Le corpus présenté sur le site doit toutefois être considéré avec les limites inhérentes à un travail documentaire portant sur une histoire familiale de plus de huit siècles.
Un corpus nécessairement incomplet
Il est matériellement impossible de réunir et de numériser l’ensemble des sources ayant trait à la famille des Escotais sur une période aussi longue.
Les fonds notariaux, administratifs, judiciaires ou privés peuvent contenir un très grand nombre de documents et concerner des centaines de personnes. Une part importante de ces sources restera donc nécessairement en dehors du corpus présenté sur le site.
La constitution du corpus dépend également de la possibilité d’identifier et de retrouver les documents. Les inventaires, ouvrages historiques et généalogiques ou travaux antérieurs peuvent notamment orienter les recherches vers certaines sources. Cela peut conduire à une représentation plus importante des personnes et événements déjà bien documentés ou ayant laissé une trace dans les sources secondaires.
Il faut également tenir compte des archives qui nous sont parvenues : elles ne constituent pas un reflet exhaustif de la vie passée. Certaines activités, certains événements ou certaines personnes sont beaucoup mieux documentés que d’autres, en fonction de la nature des documents produits, de leur conservation et des pertes intervenues au cours des siècles.
Le contenu du site ne constitue donc pas une représentation statistiquement équilibrée de l’ensemble des membres de la famille ou de leur histoire.
Les limites de la transcription
La transcription est particulièrement délicate pour les sources les plus anciennes. Avant le XVIIe siècle notamment, certaines écritures peuvent être difficiles à déchiffrer. L’état matériel du document peut également compliquer la lecture : encre effacée, taches, déchirures, plis, lacunes ou passages illisibles.
Les transcriptions sont réalisées avec le souci de rester au plus près des documents. Elles ont bénéficié du travail de personnes expérimentées, ainsi que, pour certaines, de la contribution d’archivistes et de paléographes diplômés.
Malgré ces précautions, une erreur de lecture ou de transcription peut subsister.
Le site présente systématiquement le document original avec sa référence archivistique, à proximité de sa transcription. Celle-ci reprend autant que possible la mise en forme et l’organisation du document original afin de faciliter sa vérification.

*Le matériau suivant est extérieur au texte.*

(** * Comment and playlist controllers: a shallow embedding

    The two controllers of the video-sharing backend
    ([comment.controller.js], [playlist.controller.js]) are request
    handlers over a document store with five collections.  Each handler
    is embedded as a computation in a state-and-exception monad over the
    store; the aggregation pipelines are embedded stage by stage as list
    functions.  The libraries that the controllers call are modelled by
    what they do on these calls: mongoose as in its versions up to 7,
    which provide every method the controllers use, and the pagination
    plugin mongoose-aggregate-paginate-v2. *)

From Stdlib Require Import List String Ascii ZArith Bool Lia.
From Stdlib Require Import Sorting.Sorted Sorting.Permutation.
Import ListNotations.

Local Open Scope string_scope.
Local Open Scope Z_scope.

(** ** Object ids and JavaScript values *)

(** A stored object id.  [hex] is the canonical text that [toString()]
    returns for it. *)
Inductive ObjectId : Type := OID (hex : string).

Definition toString (o : ObjectId) : string :=
  match o with OID h => h end.

Definition ObjectId_eqb (a b : ObjectId) : bool :=
  String.eqb (toString a) (toString b).

Definition is_digit (c : ascii) : bool :=
  let n := nat_of_ascii c in ((48 <=? n) && (n <=? 57))%nat.

Definition is_hex (c : ascii) : bool :=
  let n := nat_of_ascii c in
  (((48 <=? n) && (n <=? 57)) || ((97 <=? n) && (n <=? 102))
   || ((65 <=? n) && (n <=? 70)))%nat.

Definition lower (c : ascii) : ascii :=
  let n := nat_of_ascii c in
  if ((65 <=? n) && (n <=? 90))%nat then ascii_of_nat (n + 32) else c.

Fixpoint string_forallb (f : ascii -> bool) (s : string) : bool :=
  match s with
  | EmptyString => true
  | String c r => f c && string_forallb f r
  end.

Fixpoint string_map (f : ascii -> ascii) (s : string) : string :=
  match s with
  | EmptyString => EmptyString
  | String c r => String (f c) (string_map f r)
  end.

(** Mongoose is modelled as in its versions up to 7, the versions that
    provide [findByIdAndRemove], which [deletePlaylist] calls.  There
    the text of an object id is either 24 hexadecimal digits or any 12
    characters of one byte each, which are taken as the 12 bytes of the
    id. *)
Definition is_hex24 (s : string) : bool :=
  (String.length s =? 24)%nat && string_forallb is_hex s.

Definition is_one_byte (c : ascii) : bool := (nat_of_ascii c <? 128)%nat.

Definition is_raw12 (s : string) : bool :=
  (String.length s =? 12)%nat && string_forallb is_one_byte s.

(** [isValidObjectId] of mongoose on a path parameter (a string). *)
Definition isValidObjectId (s : string) : bool :=
  is_hex24 s || is_raw12 s.

Definition hex_digit (n : nat) : ascii :=
  if (n <? 10)%nat then ascii_of_nat (48 + n) else ascii_of_nat (87 + n).

(** The hexadecimal text of a string of bytes, two digits a byte. *)
Fixpoint hex_of_bytes (s : string) : string :=
  match s with
  | EmptyString => EmptyString
  | String c r =>
      let n := nat_of_ascii c in
      String (hex_digit (n / 16)) (String (hex_digit (n mod 16))
                                          (hex_of_bytes r))
  end.

(** The cast mongoose applies to an id given as text: it succeeds on
    exactly the texts [isValidObjectId] accepts.  A text of 24 digits
    names the id with that text in lower case, a text of 12 characters
    the id whose bytes are the characters. *)
Definition castObjectId (s : string) : option ObjectId :=
  if is_hex24 s then Some (OID (string_map lower s))
  else if is_raw12 s then Some (OID (hex_of_bytes s))
  else None.

(** A value that may be [undefined], as [req.body.content] or the result
    of an optional chain [a?.b]. *)
Definition truthy (v : option string) : bool :=
  match v with
  | Some s => negb (String.eqb s "")
  | None => false
  end.

(** [a && b] on such values. *)
Definition js_and (a b : option string) : option string :=
  if truthy a then b else a.

(** [a !== b] on such values. *)
Definition strict_neq (a b : option string) : bool :=
  match a, b with
  | Some x, Some y => negb (String.eqb x y)
  | None, None => false
  | _, _ => true
  end.

(** A JavaScript number as the handlers see it: [NaN], an infinity, or
    a double whose value is the integer [z]. *)
Inductive JsNumber : Type := NaN | Num (z : Z) | PosInfinity | NegInfinity.

(** The double nearest to an integer, ties to the even mantissa; an
    integer of magnitude at least 2^1024 after rounding is an infinity. *)
Definition round_to_double (z : Z) : JsNumber :=
  let a := Z.abs z in
  if a <? 2 ^ 53 then Num z
  else
    let e := Z.log2 a - 52 in
    let q := Z.shiftr a e in
    let r := a - Z.shiftl q e in
    let half := Z.shiftl 1 (e - 1) in
    let q' := if (half <? r) || ((r =? half) && Z.odd q) then q + 1 else q in
    let v := Z.shiftl q' e in
    if 2 ^ 1024 <=? v then (if z <? 0 then NegInfinity else PosInfinity)
    else Num (if z <? 0 then - v else v).

(** ** Documents *)

Record UserDoc : Type := mkUser {
  u_id : ObjectId;
  u_username : string;
  u_fullName : string;
  u_avatar_url : string
}.

Record VideoDoc : Type := mkVideo {
  v_id : ObjectId;
  v_owner : option ObjectId;
  v_videoFile_url : string;
  v_thumbnail_url : string;
  v_title : string;
  v_description : string;
  v_duration : Z;
  v_views : Z;
  v_isPublished : bool;
  v_createdAt : Z
}.

Record CommentDoc : Type := mkComment {
  c_id : ObjectId;
  c_content : string;
  c_owner : option ObjectId;
  c_video : ObjectId;
  c_createdAt : Z;
  c_updatedAt : Z
}.

Record LikeDoc : Type := mkLike {
  l_id : ObjectId;
  l_comment : option ObjectId;
  l_video : option ObjectId;
  l_likedBy : ObjectId
}.

Record PlaylistDoc : Type := mkPlaylist {
  p_id : ObjectId;
  p_name : string;
  p_description : string;
  p_owner : option ObjectId;
  p_videos : list ObjectId;
  p_createdAt : Z;
  p_updatedAt : Z
}.

(** The document store: one list per collection, in natural store order. *)
Record Store : Type := mkStore {
  db_users : list UserDoc;
  db_videos : list VideoDoc;
  db_comments : list CommentDoc;
  db_likes : list LikeDoc;
  db_playlists : list PlaylistDoc
}.

(** ** Failures and responses *)

(** The spec's taxonomy of failures; every [throw new ApiError] of the
    controllers is tagged with the kind of the check that raises it. *)
Inductive ErrKind : Type :=
  ValidationError | NotFound | PermissionDenied | InternalError.

Inductive Error : Type :=
| ApiError (kind : ErrKind) (statusCode : Z) (message : string)
| CastError (value : string)   (* mongoose: the text is not an object id *)
| TypeError.                   (* a property read on [undefined] *)

Record ApiResponse (D Msg : Type) : Type := mkApiResponse {
  statusCode : Z;
  data : D;
  message : Msg
}.
Arguments mkApiResponse {D Msg} _ _ _.
Arguments statusCode {D Msg} _.
Arguments data {D Msg} _.
Arguments message {D Msg} _.

(** ** The handler monad

    A handler reads and writes the store and may throw.  A throw keeps
    the store as it is at that point: whatever was written before the
    throw stays written. *)

Inductive Result (A : Type) : Type :=
| Ok (a : A)
| Err (e : Error).
Arguments Ok {A} _.
Arguments Err {A} _.

Definition M (A : Type) : Type := Store -> Result A * Store.

Definition ret {A} (a : A) : M A := fun s => (Ok a, s).

Definition throw {A} (e : Error) : M A := fun s => (Err e, s).

Definition bind {A B} (m : M A) (k : A -> M B) : M B :=
  fun s =>
    match m s with
    | (Ok a, s') => k a s'
    | (Err e, s') => (Err e, s')
    end.

Definition get : M Store := fun s => (Ok s, s).

Definition put (s' : Store) : M unit := fun _ => (Ok tt, s').

Declare Scope handler_scope.
Delimit Scope handler_scope with handler.
Notation "x <- m ;; k" := (bind m (fun x => k))
  (at level 61, m at next level, right associativity) : handler_scope.
Notation "m ;;; k" := (bind m (fun _ => k))
  (at level 61, right associativity) : handler_scope.
Local Open Scope handler_scope.

Definition outcome {A} (r : Result A * Store) : Result A := fst r.
Definition store_after {A} (r : Result A * Store) : Store := snd r.

(** The cast of an id given as text, inside a query. *)
Definition cast (id : string) : M ObjectId :=
  match castObjectId id with
  | Some o => ret o
  | None => throw (CastError id)
  end.

(** ** Collections: the model methods the controllers call *)

Section Collection.
Context {D : Type} (id_of : D -> ObjectId).

Definition find_by_id (o : ObjectId) (l : list D) : option D :=
  find (fun d => ObjectId_eqb (id_of d) o) l.

(** Apply [f] to the first document with id [o]. *)
Fixpoint update_by_id (o : ObjectId) (f : D -> D) (l : list D) : list D :=
  match l with
  | [] => []
  | d :: r =>
      if ObjectId_eqb (id_of d) o then f d :: r
      else d :: update_by_id o f r
  end.

(** Remove the first document with id [o]. *)
Fixpoint delete_by_id (o : ObjectId) (l : list D) : list D :=
  match l with
  | [] => []
  | d :: r =>
      if ObjectId_eqb (id_of d) o then r
      else d :: delete_by_id o r
  end.
End Collection.

Module Video.
Definition findById (id : string) : M (option VideoDoc) :=
  o <- cast id ;;
  s <- get ;;
  ret (find_by_id v_id o (db_videos s)).
End Video.

Module Comment.
Definition set_comments (l : list CommentDoc) (s : Store) : Store :=
  mkStore (db_users s) (db_videos s) l (db_likes s) (db_playlists s).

Lorsque la lecture est trop incertaine pour permettre une transcription fiable, le document peut être présenté sans transcription. L’original reste alors accessible sur le site avec les informations permettant d’en identifier la source.
Des documents longs parfois seulement partiellement transcrits
La longueur de certains documents constitue une autre limite pratique.
Les inventaires après décès, livres de comptes, registres ou correspondances volumineuses ne peuvent pas toujours être transcrits intégralement.
Le site présente alors le document dans son ensemble, avec sa référence archivistique, tandis qu’une partie seulement fait l’objet d’une transcription.
Cette sélection constitue une limite matérielle du travail de transcription, et non une représentation exhaustive du contenu du document.